• [WHAT YOU HAVE TO DO]
Reproduce each line of the entries that carries "PolicyRelPath".

• [Saved entries]

(** The groups of a baseline are the states the policies have, each with the
    list of the policies in it. *)
Lemma baseline_groups ps g :
  g ∈ cb_Groups (baseline ps) <->
  exists s, s ∈ ps /\ g = mkCPUState (formatCPUList (membersOf ps (policyKey s))) (pol_Governor s) (pol_EPP s) (pol_Boost s).
Proof.
  unfold baseline. pose proof (addMember_fold ps) as H. destruct (foldl addMember ([], ∅) ps) as [order members].
  destruct H as [H1 H2]. cbn [cb_Groups]. rewrite list_elem_of_fmap. split.
  - intros (k & -> & Hk). pose proof (proj1 (H1 k) Hk) as (s & Hs & <-). exists s. split; [done|].
    rewrite H2, decide_True by done. done.
  - intros (s & Hs & ->). exists (policyKey s). assert (policyKey s ∈ order) as Hk by (apply H1; eauto).
    split; [|done]. rewrite H2, decide_True by done. done.
Qed.

(** ** What discovery finds *)

Lemma policyStates_elem files ids s :
  s ∈ policyStates files ids <->
  exists id, id ∈ ids /\ s = mkPolicy id (word files (PolicyRelPath id PolicyGovernorFile)) "" "" /\ pol_Governor s <> "".
Proof.
  unfold policyStates. rewrite list_elem_of_omap. split.
  - intros (id & Hid & E). destruct (String.eqb_spec (word files (PolicyRelPath id PolicyGovernorFile)) "") as [|Hne]; [done|].
    injection E as <-. eauto.
  - intros (id & Hid & -> & Hne). exists id. split; [done|]. cbn [pol_Governor] in Hne.
    by destruct (String.eqb_spec (word files (PolicyRelPath id PolicyGovernorFile)) "").
Qed.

• [YOUR SOLUTION]
  exists id, id ∈ ids /\ s = mkPolicy id (word files (PolicyRelPath id PolicyGovernorFile)) "" "" /\ pol_Governor s <> "".
  - intros (id & Hid & E). destruct (String.eqb_spec (word files (PolicyRelPath id PolicyGovernorFile)) "") as [|Hne]; [done|].
    by destruct (String.eqb_spec (word files (PolicyRelPath id PolicyGovernorFile)) "").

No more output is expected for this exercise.